Par un de ces décrets, les deux conseils sont transférés à Saint-Cloud, et convoqués pour le lendemain, à midi.

Par l'autre, Bonaparte est nommé général en chef de toutes les troupes contenues dans la division militaire de Paris, de la garde du Corps législatif, de la garde du Directoire, et de toutes les gardes nationales de Paris et des environs. Ordre lui est donné de venir sur-le-champ prêter serment à la barre du conseil. Cornet est chargé d'aller lui porter les deux décrets et de l'amener.

Cornet arrive rue de la Victoire. Bonaparte était alors sur le perron de son hôtel et parlait aux officiers. Il saisit le décret que Cornet lui présente, le lit tout haut, et s'adressant aux officiers, leur demande s'il peut compter sur eux.

«

Oui,» s'écrient-ils.
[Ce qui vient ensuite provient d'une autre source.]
(** The two branches of an iteration on a state satisfying the invariant:
    it carves towards an unvisited neighbour, or no neighbour is unvisited
    and it backtracks or stops. *)
Lemma iteration_spec s :
  Invariant w h s →
  (∃ d nb n,
      move d (currentCell s) = Some nb
      ∧ deref (grid (this s)) nb = Some n ∧ visited n = false
      ∧ iteration s
        = Ok (inl {| this := withRandom
                       (withGrid (this s)
                          (carved (grid (this s)) d (currentCell s) nb))
                       (Prng.next (random (this s))).2;
                     stack := currentCell s :: stack s;
                     currentCell := nb |}))
  ∨ ((∀ d n c, move d (currentCell s) = Some n →
               deref (grid (this s)) n = Some c → visited c = true)
     ∧ iteration s
       = Ok (match stack s with
             | top :: rest =>
                 inl {| this := this s; stack := rest; currentCell := top |}
             | [] => inr (this s)
             end)).
Proof.
  intros I. destruct (inv_current _ _ _ I) as (c & Hc & Hv).
  pose proof (inside_deref _ _ _ _ _ (inv_wf _ _ _ I) Hc) as Hin.
  destruct (getNeighbors_spec w h (this s) (currentCell s)
    (inv_width _ _ _ I) (inv_height _ _ _ I) (inv_wf _ _ _ I) Hin) as (l & Hget & Hl).
  unfold iteration. rewrite Hget. cbn [bind].
  destruct l as [|a l].
  - right. split.
    + intros d n c' Hm Hn. destruct (visited c') eqn:E; [done|].
      assert (Hel : n ∈ @nil (nat * nat)) by (apply Hl; eauto). inversion Hel.
    + simpl. by destruct (stack s).
  - left. set (l0 := a :: l) in *.
    assert (Hlen : 0 < length l0) by (simpl; lia).
    replace (0 <? length l0) with true by (symmetry; by apply Nat.ltb_lt).
    pose proof (floorIndex_next (random (this s)) _ Hlen) as Hidx.
    destruct (Prng.next (random (this s))) as [r rnd] eqn:Enext. cbn [fst] in Hidx.
    destruct (lookup_lt_is_Some_2 l0 _ Hidx) as [nb Hnb]. rewrite Hnb.
    cbn [defined bind].
    assert (Hel : nb ∈ l0) by (eapply list_elem_of_lookup_2; eauto).
    apply Hl in Hel as (d & n & Hm & Hn & Hvn).
    exists d, nb, n. split_and!; try done.
    rewrite (removeWall_spec w h _ d) by eauto using inv_wf. done.
Qed.

(** Passages join visited cells only. *)
Lemma passage_visited s a b :
  Invariant w h s → passage (grid (this s)) a b →
  visitedAt (grid (this s)) a ∧ visitedAt (grid (this s)) b.
Proof.
  intros I (d & ca & Hm & Ha & [cb Hb] & Hw).
  pose proof (inv_symmetric _ _ _ I d a b ca cb Hm Ha Hb) as Hsym.
  split.
  - exists ca. split; [done|]. destruct (visited ca) eqn:E; [done|].
    rewrite (inv_closed _ _ _ I a ca Ha E) in Hw. by destruct d.
  - exists cb. split; [done|]. destruct (visited cb) eqn:E; [done|].
    rewrite (inv_closed _ _ _ I b cb Hb E), Hw in Hsym. by destruct d.
Qed.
Seul, Lefebvre (depuis duc de Dantzick), commandant de la division militaire de Paris, gardait un silence d'humeur. « Et vous, Lefebvre, » lui dit Bonaparte, « refusez-vous de vous unir à moi pour sauver la patrie? Tenez, prenez ce sabre que je portais aux Pyramides; je vous le donne comme un gage de ma confiance. Eh bien, » dit Lefebvre, « allons, jetons les avocats à la rivière. » Tous ces officiers, tous ces colonels, tous ces généraux se mettent à la suite de Bonaparte; et escorté de ce magnifique état-major, il se présente à la barre du conseil. Les Anciens, à cet aspect, se sentent pleins d'espérance. Déjà Sieyès et Roger Ducos étaient venus se réunir à eux.
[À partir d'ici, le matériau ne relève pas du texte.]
(** * The documentation content pipeline of the Taffy Layout docs site

    A shallow embedding of [src/features/docs/lib/docs.ts],
    [src/features/docs/lib/remark-links.ts],
    [src/features/docs/lib/navigation.ts], of the two docs page components
    and of the sitemap, with the properties of the pipeline proved over it.

    Conventions of the embedding.
    - A JavaScript string is a sequence of UTF-16 code units.  The embedding
      carries the code units below 256 as the 8-bit characters of [string];
      character classes ([\s], [\w], [.]) are the restrictions of the
      ECMAScript classes to that range.
    - A JavaScript number is a binary64 value: [NaN], an infinity or a
      finite value.  A finite value is carried exactly, as a rational.
    - Exceptions are explicit: a fallible call returns a [Completion].
    - A directory is what [readdirSync] reports of it: a tree of entries.
    - Library calls ([node:path], [github-slugger], [String.prototype.*])
      are modelled from the documented behaviour of the library, next to the
      code that calls them. *)

From Stdlib Require Import ZArith QArith Ascii String List Bool Lia Sorting.Sorted Permutation.
From stdpp Require Import base option list strings gmap pretty sorting.

Local Open Scope Z_scope.

(** ** Code units and character classes *)

Module Char.

Definition code (c : ascii) : N := N_of_ascii c.

Definition LF : ascii := "010"%char.
Definition CR : ascii := "013"%char.

Definition in_range (lo hi : N) (c : ascii) : bool :=
  ((lo <=? code c) && (code c <=? hi))%N.

(** ECMAScript [\s] (WhiteSpace and LineTerminator) below U+0100:
    TAB, LF, VT, FF, CR, SPACE and NO-BREAK SPACE. *)
Definition is_space (c : ascii) : bool :=
  in_range 9 13 c || (code c =? 32)%N || (code c =? 160)%N.

(** ECMAScript LineTerminator below U+0100; the class [.] is its complement. *)
Definition is_line_terminator (c : ascii) : bool :=
  (code c =? 10)%N || (code c =? 13)%N.

Definition is_dot (c : ascii) : bool := negb (is_line_terminator c).

(** ECMAScript [\w]: [A-Za-z0-9_]. *)
Definition is_word (c : ascii) : bool :=
  in_range 65 90 c || in_range 97 122 c || in_range 48 57 c || (code c =? 95)%N.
« Citoyens représentants, » dit Bonaparte, & la République allait périr; votre décret vient de la sauver. Malheur à ceux qui voudraient s'opposer à son exécution! Aidé du général Lefebvre, du général Berthier, de tous mes compagnons d'armes, je rendrai vains leurs efforts. Qu'on ne

cherche pas des exemples dans le passé pour inquiéter vos esprits; rien dans l'histoire ne ressemble à la fin du XVIIIe siècle ; rien dans la fin du xvíe siècle ne ressemble au moment actuel. Votre sagesse a rendu ce décret; nos bras sauront l'exécuter. Nous voulons. une République fondée sur la vraie liberté : nous l'aurons! Je le jure ! je le jure ! »
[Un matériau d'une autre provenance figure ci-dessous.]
(* ===== verification/Service.v ===== *)
(** The HTTP handlers of main.py (56-100) over an explicit [movies_list].

    A handler either returns a Python value or raises.  The values it
    returns are those of [pyret]: an HTML response, a list of movie dicts,
    one movie dict, the dict [{"detalle": ...}], an [HTTPException] object
    (returned, not raised, by [get_movies]) or a [JSONResponse] with the
    two keys of [chatbot].  FastAPI sends a returned value with status
    200.  That holds for an exception object too: [jsonable_encoder] falls
    back to [vars(obj)].  A raised non-HTTP exception gives status 500.
    [status_of] states this.  It is FastAPI's behaviour, not code of
    main.py.

    The handlers are stateless.  Each is a function of the catalog loaded
    at start-up ([movies_list = load_movies()]) and of its own argument. *)

From S2P Require Import Prelude PyStr Catalog Expander Matcher.

Open Scope stdpp_scope.

Module Service.
Import Catalog Matcher Expander.

Inductive pyret : Type :=
| RHTML (html : string)
| RMovies (ms : list movie)
| RMovie (m : movie)
| RDetail (detalle : string)
| RHTTPException (status_code : Z) (detail : string)
| RJSON (respuesta : string) (peliculas : list movie).

(** [movies_list = load_movies()], run once at import: the service starts
    only if it succeeds. *)
Definition startup (t : table) : result (list movie) := load_movies t.

(** [home()] *)
Definition home : result pyret :=
  Ok (RHTML "<h1>Bienvenido a la API de películas</h1>").

(** [get_movies()]: [movies_list or HTTPException(...)]. *)
Definition get_movies (movies_list : list movie) : result pyret :=
  Ok (match movies_list with
      | [] => RHTTPException 500 "No hay datos de películas disponibles"
      | _ => RMovies movies_list
      end).

(** [m['id'] == id] with [id : str]: a non-string cell is never equal. *)
Definition py_eq_str (c : cell) (s : string) : bool :=
  match c with
  | CStr s' => bool_decide (s' = s)
  | CInt _ => false
  end.

Definition not_found : pyret := RDetail "película no encontrada".

(** [get_movie(id)]:
    [next((m for m in movies_list if m['id'] == id), {"detalle": ...})]. *)
Definition get_movie (movies_list : list movie) (id : string) : result pyret :=
  Ok (match List.find (fun m => py_eq_str (mid m) id) movies_list with
      | Some m => RMovie m
      | None => not_found
      end).

Definition found_msg : string := "Aquí tienes algunas películas relacionadas.".
Definition empty_msg : string := "No encontré películas en esa categoría".

Section WithNLTK.
Context `{WN : WordNet} `{TK : Tokenizer}.

(** [chatbot(query)] *)
Definition chatbot (movies_list : list movie) (query : string) : result pyret :=
  let synonyms := query_terms query in
  results <- chatbot_results movies_list synonyms ;;
  Ok (RJSON (match results with [] => empty_msg | _ => found_msg end) results).

End WithNLTK.

(** [get_movies_by_category(category)] *)
Definition get_movies_by_category (movies_list : list movie) (category : string)
    : result pyret :=
  results <- category_results movies_list category ;; Ok (RMovies results).

(** The status code of the response FastAPI sends. *)
Definition status_of (r : result pyret) : Z :=
  match r with
  | Ok _ => 200%Z
  | Raise _ => 500%Z
  end.

(** ** Lemmas *)

Lemma py_eq_str_true c s : py_eq_str c s = true <-> c = CStr s.
Proof.
  destruct c as [s'|z]; simpl; [|done].
  rewrite bool_decide_eq_true. split; congruence.
Qed.

Lemma find_py_eq_str_None ms id :
  List.find (fun m => py_eq_str (mid m) id) ms = None <-> Forall (fun m => mid m <> CStr id) ms.
Proof.
  induction ms as [|m ms IH]; simpl; [split; [constructor|done]|].
  rewrite Forall_cons. destruct (py_eq_str (mid m) id) eqn:E.
  - apply py_eq_str_true in E. split; [done|]. by intros [? _].
  - rewrite IH. split; [intros H; split; [|done]|by intros [_ ?]].
    intros Heq. apply py_eq_str_true in Heq. congruence.
Qed.

Lemma get_movie_Ok ms id :
  get_movie ms id = Ok (match List.find (fun m => py_eq_str (mid m) id) ms with
                        | Some m => RMovie m | None => not_found end).
Proof. reflexivity. Qed.

Lemma get_movie_Some_iff ms id m :
  get_movie ms id = Ok (RMovie m) <->
  exists l1 l2, ms = l1 ++ m :: l2 /\ mid m = CStr id /\ Forall (fun m' => mid m' <> CStr id) l1.
Proof.
  rewrite get_movie_Ok. split.
  - destruct (List.find _ ms) as [m'|] eqn:E; [intros [= <-]|done].
    apply find_Some_first in E as (l1 & l2 & -> & Hm & Hl1).
    exists l1, l2. split_and!; [done|by apply py_eq_str_true|].
    eapply Forall_impl; [exact Hl1|]. intros y Hy Heq. apply py_eq_str_true in Heq. congruence.
  - intros (l1 & l2 & -> & Hm & Hl1). rewrite find_app_first; [done|by apply py_eq_str_true|].
    eapply Forall_impl; [exact Hl1|]. intros y Hy. apply not_true_is_false.
    by rewrite py_eq_str_true.
Qed.

Lemma get_movie_None_iff ms id :
  get_movie ms id = Ok not_found <-> Forall (fun m => mid m <> CStr id) ms.
Proof.
  rewrite get_movie_Ok, <- find_py_eq_str_None.
  destruct (List.find _ ms); [split; [done|congruence]|done].
Qed.

Section ChatbotLemmas.
Context `{WN : WordNet} `{TK : Tokenizer}.

Lemma chatbot_Ok_inv ms q v :
  chatbot ms q = Ok v ->
  exists r, chatbot_results ms (query_terms q) = Ok r /\
            v = RJSON (match r with [] => empty_msg | _ => found_msg end) r.
Proof.
  unfold chatbot. destruct (chatbot_results _ _) as [r|e]; simpl; [|done].
  intros [= <-]. by exists r.
Qed.

Lemma chatbot_wf ms q :
  wf_catalog ms ->
  chatbot ms q = Ok (RJSON (match filter (matches_terms (query_terms q)) ms with
                            | [] => empty_msg | _ => found_msg end)
                           (filter (matches_terms (query_terms q)) ms)).
Proof.
  intros Hwf. unfold chatbot, chatbot_results. simpl.
  rewrite (py_filter_wf _ (matches_terms (query_terms q))); [done|apply chatbot_cond_wf|done].
Qed.

End ChatbotLemmas.

(** ** Theorems *)

(** C10: [get_movie] returns a record exactly when it is the first record of
    the catalog whose id is the string [id]. *)
Theorem get_movie_found ms id m :
  get_movie ms id = Ok (RMovie m) <->
  exists l1 l2, ms = l1 ++ m :: l2 /\ mid m = CStr id /\ Forall (fun m' => mid m' <> CStr id) l1.
Proof. apply get_movie_Some_iff. Qed.

(** C11: [get_movie] never raises.  It returns the not-found payload exactly
    when no record has the id. *)
Theorem get_movie_not_found ms id :
  (forall e, get_movie ms id <> Raise e) /\
  (get_movie ms id = Ok not_found <-> Forall (fun m => mid m <> CStr id) ms).
Proof. split; [intros e; by rewrite get_movie_Ok|apply get_movie_None_iff]. Qed.

(** C40: in a catalog with unique ids, [get_movie] returns the record with
    the requested id. *)
Theorem get_movie_unique ms id m :
  NoDup (mid <$> ms) -> m ∈ ms -> mid m = CStr id -> get_movie ms id = Ok (RMovie m).
Proof.
  intros Hnd Hm Hid. apply get_movie_Some_iff.
  apply list_elem_of_split in Hm as (l1 & l2 & ->).
  exists l1, l2. split_and!; [done|done|].
  apply Forall_forall. intros m' Hm' Heq.
  rewrite fmap_app, fmap_cons, Hid in Hnd. rewrite <- Heq in Hnd.
  apply NoDup_app in Hnd as (_ & Hdisj & _).
  apply (Hdisj (mid m')); [by apply list_elem_of_fmap_2|apply elem_of_cons; by left].
Qed.

(** C16: when pandas read the id column as integers, [m['id'] == id] compares
    an [int] with a [str].  Then [get_movie] finds nothing, whatever the
    id. *)
Theorem get_movie_int_ids ms id :
  Forall (fun m => exists z, mid m = CInt z) ms -> get_movie ms id = Ok not_found.
Proof.
  intros H. apply get_movie_None_iff. eapply Forall_impl; [exact H|].
  by intros m [z ->].
Qed.

(** C15: [get_movies] never responds with an error status.  On an empty
    catalog it returns the [HTTPException] object instead of raising it, so
    the response has status 200. *)
Theorem get_movies_status ms :
  status_of (get_movies ms) = 200%Z /\
  get_movies ms = Ok (if decide (ms = []) then
                        RHTTPException 500 "No hay datos de películas disponibles"
                      else RMovies ms).
Proof. split; [done|]. destruct ms; [done|]. case_decide; [done|reflexivity]. Qed.

Section ChatbotTheorems.
Context `{WN : WordNet} `{TK : Tokenizer}.

(** C3: on a well-formed catalog, [chatbot] returns the records whose
    category contains a term of the expanded query, in catalog order.  Its
    message is the found message exactly when that list is non-empty. *)
Theorem chatbot_refines ms q :
  wf_catalog ms ->
  exists r, chatbot ms q = Ok (RJSON (if decide (r = []) then empty_msg else found_msg) r) /\
            r = filter (matches_terms (query_terms q)) ms.
Proof.
  intros Hwf. eexists. split; [|reflexivity]. rewrite chatbot_wf by done.
  by destruct (filter _ ms); case_decide.
Qed.

(** C12: any token of the query that occurs in a record's lowercased
    category selects the record.  NLTK's tokenizer emits punctuation marks
    as tokens, and the categories are comma-separated, so a query that
    contains a comma selects every record with two or more genres. *)
Theorem chatbot_token_selects ms q t m cat :
  wf_catalog ms -> t ∈ query_words q -> m ∈ ms -> category m = CStr cat ->
  contains t (lower cat) = true ->
  exists r, chatbot ms q = Ok (RJSON found_msg r) /\ m ∈ r.
Proof.
  intros Hwf Ht Hm Hc Hcon. rewrite chatbot_wf by done.
  assert (m ∈ filter (matches_terms (query_terms q)) ms) as Hin.
  { apply list_elem_of_filter. split; [|done]. exists cat. split; [done|].
    exists t. split; [apply elem_of_query_terms; by left|by apply contains_spec]. }
  destruct (filter _ ms) as [|m' r] eqn:E; [by apply not_elem_of_nil in Hin|].
  by exists (m' :: r).
Qed.

(** C37: [chatbot]'s message is the found message exactly when it returns at
    least one record. *)
Theorem chatbot_message ms q msg r :
  chatbot ms q = Ok (RJSON msg r) -> (msg = found_msg <-> r <> []).
Proof.
  intros (r' & _ & Hv)%chatbot_Ok_inv. injection Hv as -> ->.
  by destruct r'.
Qed.

(** C38: an empty or whitespace-only query gets no record and the
    not-found message, on every catalog. *)
Theorem chatbot_blank `{!TokenizerLaws} ms q :
  is_blank q = true -> chatbot ms q = Ok (RJSON empty_msg []).
Proof.
  intros Hq. unfold chatbot. simpl. rewrite (query_terms_of_blank q Hq).
  by rewrite chatbot_results_empty_set.
Qed.

(** With NLTK's data present, [chatbot] responds with status 500 exactly
    when the expanded query is non-empty and some record's category is not
    a string.  [Startup.chatbot_app_status] adds the [LookupError] of
    missing NLTK data. *)
Theorem chatbot_status ms q :
  status_of (chatbot ms q) = 500%Z <->
  query_terms q ≠ ∅ /\ exists m z, m ∈ ms /\ category m = CInt z.
Proof.
  unfold chatbot. simpl. destruct (chatbot_results ms (query_terms q)) as [r|e] eqn:E; simpl.
  - split; [done|]. intros (HS & m & z & Hm & Hz).
    assert (chatbot_results ms (query_terms q) = Raise (AttributeError "int" "lower")) as E'.
    { apply (py_filter_Raise_intro _ _ _ m); [intros y _; apply chatbot_cond_Ok_or_Raise|done|].
      apply chatbot_cond_Raise. split_and!; [done|done|by exists z]. }
    congruence.
  - split; [intros _|done].
    apply py_filter_Raise_inv in E as (m & Hm & (_ & HS & z & Hz)%chatbot_cond_Raise).
    split; [done|by exists m, z].
Qed.

End ChatbotTheorems.

(** ** Witnesses: the spec's scenarios *)

Module ServiceWitnesses.
Import Expander.TestDoubles Expander.TestDoublesLemmas.

Lemma get_movie_found_witness :
  get_movie spec_catalog "2" = Ok (RMovie (movie_of "2" "Drama")) /\
  exists l1 l2, spec_catalog = l1 ++ movie_of "2" "Drama" :: l2 /\
    mid (movie_of "2" "Drama") = CStr "2" /\ Forall (fun m' => mid m' <> CStr "2") l1.
Proof.
  assert (get_movie spec_catalog "2" = Ok (RMovie (movie_of "2" "Drama"))) as H by reflexivity.
  split; [exact H|]. by apply get_movie_found.
Defined.

Lemma get_movie_not_found_witness :
  get_movie spec_catalog "9" = Ok not_found /\ Forall (fun m => mid m <> CStr "9") spec_catalog.
Proof.
  assert (get_movie spec_catalog "9" = Ok not_found) as H by reflexivity.
  split; [exact H|]. by apply (proj2 (get_movie_not_found spec_catalog "9")).
Defined.

Lemma get_movie_unique_witness :
  NoDup (mid <$> spec_catalog) /\ movie_of "2" "Drama" ∈ spec_catalog /\
  get_movie spec_catalog "2" = Ok (RMovie (movie_of "2" "Drama")).
Proof.
  assert (NoDup (mid <$> spec_catalog)) as Hnd by decide_by_eval.
  assert (movie_of "2" "Drama" ∈ spec_catalog) as Hm by decide_by_eval.
  split_and!; [exact Hnd|exact Hm|]. apply (get_movie_unique _ _ _ Hnd Hm). reflexivity.
Defined.

Lemma get_movie_int_ids_witness :
  Forall (fun m => exists z, mid m = CInt z) int_id_catalog /\
  get_movie int_id_catalog "2" = Ok not_found.
Proof.
  assert (Forall (fun m => exists z, mid m = CInt z) int_id_catalog) as H.
  { repeat constructor; eexists; reflexivity. }
  split; [exact H|]. apply (get_movie_int_ids _ _ H).
Defined.

Lemma chatbot_refines_witness :
  wf_catalog spec_catalog /\
  exists r, @chatbot small_wordnet nltk_like_tokenizer spec_catalog "funny" =
              Ok (RJSON (if decide (r = []) then empty_msg else found_msg) r) /\
            r = filter (matches_terms (@query_terms small_wordnet nltk_like_tokenizer "funny"))
                  spec_catalog.
Proof.
  assert (wf_catalog spec_catalog) as Hwf by decide_by_eval.
  split; [exact Hwf|]. apply (@chatbot_refines small_wordnet nltk_like_tokenizer _ _ Hwf).
Defined.

(** "funny" expands to "comedy" and selects record 1. *)
Lemma chatbot_funny_scenario :
  @chatbot small_wordnet nltk_like_tokenizer spec_catalog "funny" =
    Ok (RJSON found_msg [movie_of "1" "Action, Comedy"]).
Proof. vm_compute. reflexivity. Qed.

(** A query with no synonym and no literal occurrence gets the not-found
    message. *)
Lemma chatbot_message_witness :
  @chatbot small_wordnet nltk_like_tokenizer spec_catalog "zzzznotaword" =
    Ok (RJSON empty_msg []) /\ (empty_msg = found_msg <-> @nil movie <> []).
Proof.
  assert (@chatbot small_wordnet nltk_like_tokenizer spec_catalog "zzzznotaword" =
            Ok (RJSON empty_msg [])) as H by (vm_compute; reflexivity).
  split; [exact H|]. apply (@chatbot_message small_wordnet nltk_like_tokenizer _ _ _ _ H).
Defined.

(** The comma of "zzzz, qqqq" is a token and occurs in "Action, Comedy". *)
Lemma chatbot_token_selects_witness :
  wf_catalog spec_catalog /\
  "," ∈ @query_words nltk_like_tokenizer "zzzz, qqqq" /\
  exists r, @chatbot small_wordnet nltk_like_tokenizer spec_catalog "zzzz, qqqq" =
              Ok (RJSON found_msg r) /\ movie_of "1" "Action, Comedy" ∈ r.
Proof.
  assert (wf_catalog spec_catalog) as Hwf by decide_by_eval.
  assert ("," ∈ @query_words nltk_like_tokenizer "zzzz, qqqq") as Ht by decide_by_eval.
  split_and!; [exact Hwf|exact Ht|].
  apply (@chatbot_token_selects small_wordnet nltk_like_tokenizer _ _ "," _ "Action, Comedy"
           Hwf Ht); [decide_by_eval|reflexivity|reflexivity].
Defined.

Lemma chatbot_blank_witness :
  is_blank "   " = true /\
  @chatbot small_wordnet nltk_like_tokenizer int_category_catalog "   " = Ok (RJSON empty_msg []).
Proof.
  split; [reflexivity|]. apply (@chatbot_blank small_wordnet nltk_like_tokenizer _). reflexivity.
Defined.

End ServiceWitnesses.

End Service.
Ainsi il évita de prêter serment à la Constitution qu'il allait détruire. Un membre voulut faire remarquer cette omission; on lui imposa silence parce que, disait-on, le décret ne permettait plus de délibérer. L'Assemblée se sépare. Bonaparte descend dans le jardin, où il passe rapidement en revue les régiments qui arrivaient successivement; par ses paroles i les remplit d'espoir et d'audace, et des cris de joie lui répondent. De là Bonaparte retourne dans le palais, auprès de Sieyès et de Roger Ducos: les ministres, Cambacérès, Fouché et Talleyrand, et les chefs du conseil des Anciens se réunissent à lui et aux deux directeurs, et organisent toutes les mesures nécessaires pour maintenir l'ordre; à peine y eut-il au faubourg Saint-Antoine, autour de Santerre, une légère apparence d'agitation; Fouché, pour empêcher les municipalités parisiennes d'agir, publia un prétendu arrêté du Directoire qui les suspendait. Pour opérer la dissolution du Directoire, Sieyès et Roger Ducos, aux Tuileries, donnèrent leur démission; il fallait une troisième démission; on chargea Talleyrand d'aller la provoquer au Luxembourg. En même temps, Moreau se dirigea vers ce palais, à la tête de 500 grenadiers, renvoya la garde directoriale qui ne fit aucune résistance, occupa le palais et fit garder les directeurs à vue. Barras, qui ne s'était douté de rien, s'écria: « Ah! cet homme nous a tous joués!» Il avait trop l'intelligence des hommes et des choses pour essayer une lutte impossible; il remit, sans beaucoup de difficultés, sa démission entre les mains de Talleyrand, et avec une escorte de dragons que Moreau

lui donna pour sa sûreté, il se rendit à une de ses terres; il vécut encore trente ans avec un grand faste, et les Bourbons, à leur retour, ne l'inquiétèrent pas. Gohier et Moulins, apprenant que Barras était parti, s'esquivèrent du Luxembourg en habit bourgeois; tous deux acceptèrent plus tard des fonctions obscures.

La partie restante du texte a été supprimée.